MegaCOIN: Enhancing Medium-Grained Color Perception for Vision-Language Models
Ming-Chang Chiu, Shicheng Wen, Pin-Yu Chen, Xuezhe Ma

TL;DR
MegaCOIN introduces a comprehensive dataset for evaluating and improving vision-language models' ability to perceive subtle color and environmental details, advancing their contextual understanding and domain generalization.
Contribution
The paper presents MegaCOIN, a new high-quality dataset with annotations for color and environment, and demonstrates its utility in benchmarking and enhancing vision-language models.
Findings
VLMs have limited color recognition capabilities.
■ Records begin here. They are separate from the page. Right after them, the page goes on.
(* ===== verification/Http.v ===== *)
(** * server: the request headers the API reads ([api.rs]): the cross-origin check, the
    session cookie and the HTTPS hint of a proxy. *)
From Stdlib Require Import Ascii.
From S2P Require Import Prelude RustStr RustNet Rule Parser ParserProps Compiler Snapshot SnapshotProps Spec Auth.

Inductive Method : Type := MGet | MHead | MOptions | MPost | MPut | MDelete.
#[export] Instance Method_eq_dec : EqDecision Method.
Proof. solve_decision. Defined.

(** [HeaderMap] with lower-case names; [get] is the first value of a name. *)
Definition HeaderMap : Type := list (bytes * bytes).
Definition header_get (name : bytes) (h : HeaderMap) : option bytes := snd <$> head (filter (λ p, p.1 = name) h).
(** [HeaderValue::to_str] and [HeaderValue::from_str]. *)
Definition visible (b : byte) : bool := ((32 <=? u8 b) && (u8 b <? 127) || (u8 b =? 9))%Z.
Definition to_str (v : bytes) : option bytes := if forallb visible v then Some v else None.
Definition header_value (s : bytes) : option bytes :=
  if forallb (λ b, ((32 <=? u8 b) && negb (u8 b =? 127) || (u8 b =? 9))%Z) s then Some s else None.
Definition get_str (name : string) (h : HeaderMap) : option bytes := header_get (bs name) h ≫= to_str.

(** [origin_matches_host]. *)
Definition origin_matches_host (h : HeaderMap) : bool :=
  match get_str "origin" h with
  | None => true
  | Some origin =>
      match snd <$> split_once_str (bs "://") origin, get_str "host" h with
      | Some o, Some host => eq_ignore_ascii_case o host
      | _, _ => false
      end
  end.
(** The test of [cross_origin_protection]. *)
Definition safe_method (m : Method) : bool := match m with MGet | MHead | MOptions => true | _ => false end.
Definition cross_origin_allowed (m : Method) (h : HeaderMap) : bool :=
  if safe_method m then true
  else match get_str "sec-fetch-site" h with
       | Some site => bool_decide (site = bs "same-origin") || bool_decide (site = bs "none")
       | None => origin_matches_host h
       end.

(** [cookie_token]. *)
Fixpoint find_map {A B} (f : A → option B) (l : list A) : option B :=
  match l with
  | [] => None
  | a :: l => match f a with Some b => Some b | None => find_map f l end
  end.
Definition cookie_token (h : HeaderMap) : option bytes :=
  let! cookie := get_str "cookie" h in
  find_map (λ kv, let! (k, v) := split_once "="%char (trim kv) in
                  if bool_decide (k = SESSION_COOKIE) then Some v else None) (split_byte ";"%char cookie).
(** [session_cookie] and [is_https]. *)
Definition session_cookie (token : bytes) (secure : bool) : bytes :=
  let c := SESSION_COOKIE ++ bs "=" ++ token ++ bs "; HttpOnly; SameSite=Lax; Path=/; Max-Age=" ++ show_dec SESSION_TTL_SECS in
  if secure then c ++ bs "; Secure" else c.
Definition is_https (h : HeaderMap) : bool :=
  match get_str "x-forwarded-proto" h with Some p => eq_ignore_ascii_case p (bs "https") | None => false end.
(** The cookie [logout] sets. *)
Definition clear_cookie : bytes := SESSION_COOKIE ++ bs "=; HttpOnly; Path=/; Max-Age=0".

(** ** Properties *)

(** What a browser sends back for a cookie that was set: the pair before the first
    semicolon. *)
Definition browser_cookie (set_cookie : bytes) : bytes := hd [] (split_byte ";"%char set_cookie).

(** The characters of a token: base64url and dots. *)
Definition token_char (b : byte) : bool := b64_char b || bool_decide (b = DOT).
Lemma issue_chars `{SL : SessionLib} `{!SessionLaws SL} s now : Forall (λ b, token_char b = true) (issue s now).
Proof.
  assert (H : ∀ t, Forall (λ b, token_char b = true) (b64_encode t)).
  { intros t. eapply Forall_impl; [apply b64_alphabet|]. intros b Hb. unfold token_char. by rewrite Hb. }
  unfold issue, sign. rewrite <- app_assoc. apply Forall_app_2; [|constructor; [done|apply Forall_app_2; [apply H|constructor; [done|apply H]]]].
  repeat constructor.
Qed.

Lemma trim_plain s : Forall (λ b, plain b = true) s → trim s = s.
Proof.
  intros H. unfold trim, trim_end. assert (Hs : trim_start s = s).
  { destruct H as [|a t Ha _]; [done|]. destruct (plain_ws a Ha) as (H1 & H2 & H3).
    simpl. rewrite H1. destruct t as [|b t]; [done|]. rewrite H2. destruct t as [|c t]; [done|]. by rewrite H3. }
  rewrite Hs. apply Forall_reverse in H. rewrite <- (reverse_involutive s) at 2. f_equal.
  destruct H as [|a t Ha H]; [done|]. destruct (plain_ws a Ha) as (H1 & _).
  simpl. rewrite H1. destruct H as [|b t Hb H]; [done|]. destruct (plain_ws b Hb) as (_ & H2 & _). rewrite H2.
  destruct H as [|c t Hc _]; [done|]. destruct (plain_ws c Hc) as (_ & _ & H3). by rewrite H3.
Qed.
Lemma token_char_plain b : token_char b = true → plain b = true ∧ visible b = true ∧ b ≠ ";"%char.
Proof. destruct b as [[] [] [] [] [] [] [] []]; vm_compute; intros H; try discriminate H; split_and!; done. Qed.

(** The cookie a browser sends back gives the token. *)
Lemma cookie_roundtrip token secure : Forall (λ b, token_char b = true) token →
  cookie_token [(bs "cookie", browser_cookie (session_cookie token secure))] = Some token.
Proof.
  intros Ht. set (kv := bs "bw_session=" ++ token).
  assert (Hkv : Forall (λ b, plain b = true ∧ visible b = true ∧ b ≠ ";"%char) kv).
  { apply Forall_app. split; [repeat constructor; done|]. eapply Forall_impl; [exact Ht|]. apply token_char_plain. }
  assert (Hsemi : ";"%char ∉ kv) by (intros Hin; eapply Forall_forall in Hin; [|exact Hkv]; naive_solver).
  assert (Hb : browser_cookie (session_cookie token secure) = kv).
  { unfold browser_cookie, session_cookie. set (rest := bs " HttpOnly; SameSite=Lax; Path=/; Max-Age=" ++ show_dec SESSION_TTL_SECS).
    destruct secure.
    - change (SESSION_COOKIE ++ bs "=" ++ token ++ ?r) with (SESSION_COOKIE ++ bs "=" ++ token ++ bs ";" ++ rest).
      rewrite <- !app_assoc. change (SESSION_COOKIE ++ bs "=" ++ token ++ bs ";" ++ ?r) with (bs "bw_session=" ++ (token ++ ";"%char :: r)).
      rewrite app_assoc. by rewrite split_byte_app.
    - change (SESSION_COOKIE ++ bs "=" ++ token ++ ?r) with (bs "bw_session=" ++ (token ++ ";"%char :: rest)).
      rewrite app_assoc. by rewrite split_byte_app. }
  rewrite Hb. unfold cookie_token, get_str, header_get. 
  assert (Hv : to_str kv = Some kv).
  { unfold to_str. rewrite (proj2 (forallb_Forall _ _)); [done|]. eapply Forall_impl; [exact Hkv|]. naive_solver. }
  change (filter _ [(bs "cookie", kv)]) with [(bs "cookie", kv)]. cbn [head fmap option_fmap option_map snd mbind option_bind]. rewrite Hv. cbn [mbind option_bind].
  rewrite split_byte_clean by done. cbn [find_map]. rewrite trim_plain by (eapply Forall_impl; [exact Hkv|]; naive_solver).
  unfold kv. change (bs "bw_session=" ++ token) with (SESSION_COOKIE ++ "="%char :: token).
  rewrite split_once_app by (refine (bool_decide_eq_true_1 _ _); vm_compute; reflexivity). reflexivity.
Qed.
(** The cookie of a session is a legal header value. *)
Lemma session_cookie_value token secure : Forall (λ b, token_char b = true) token →
  header_value (session_cookie token secure) = Some (session_cookie token secure).
Proof.
  intros Ht. unfold header_value. set (ok := λ b, ((32 <=? u8 b) && negb (u8 b =? 127) || (u8 b =? 9))%Z).
  assert (Hok : Forall (λ b, ok b = true) token).
  { eapply Forall_impl; [exact Ht|]. intros b. unfold ok. destruct b as [[] [] [] [] [] [] [] []]; vm_compute; done. }
  assert (Hc : ∀ s, forallb ok s = true → Forall (λ b, ok b = true) s) by (intros s; apply forallb_Forall).
  rewrite (proj2 (forallb_Forall _ _)); [done|]. unfold session_cookie.
  assert (Hb : Forall (λ b, ok b = true) (SESSION_COOKIE ++ bs "=" ++ token ++ bs "; HttpOnly; SameSite=Lax; Path=/; Max-Age=" ++ show_dec SESSION_TTL_SECS)).
  { apply Forall_app. split; [by apply Hc|]. apply Forall_app. split; [by apply Hc|]. apply Forall_app. split; [done|by apply Hc]. }
  destruct secure; [|done]. apply Forall_app. split; [done|by apply Hc].
Qed.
Fine-tuning with MegaCOIN improves model performance.
Open-source models can outperform GPT-4o after fine-tuning.
Abstract
In vision-language models (VLMs), the ability to perceive and interpret color and physical environment is crucial for achieving contextually accurate understanding and interaction. However, despite advances in multimodal modeling, there remains a significant lack of specialized datasets that rigorously evaluate a model's capacity to discern subtle color variations and spatial context -- critical elements for situational comprehension and reliable deployment across real-world applications. Toward that goal, we curate MegaCOIN, a high-quality, human-labeled dataset based on \emph{real} images with various contextual attributes. MegaCOIN consists of two parts: MegaCOIN-Instruct, which serves as a supervised fine-tuning (SFT) dataset for VLMs; and MegaCOIN-Bench, an annotated test set that can be used as a stand-alone QA dataset. MegaCOIN~provides three annotated features for 220,000 real…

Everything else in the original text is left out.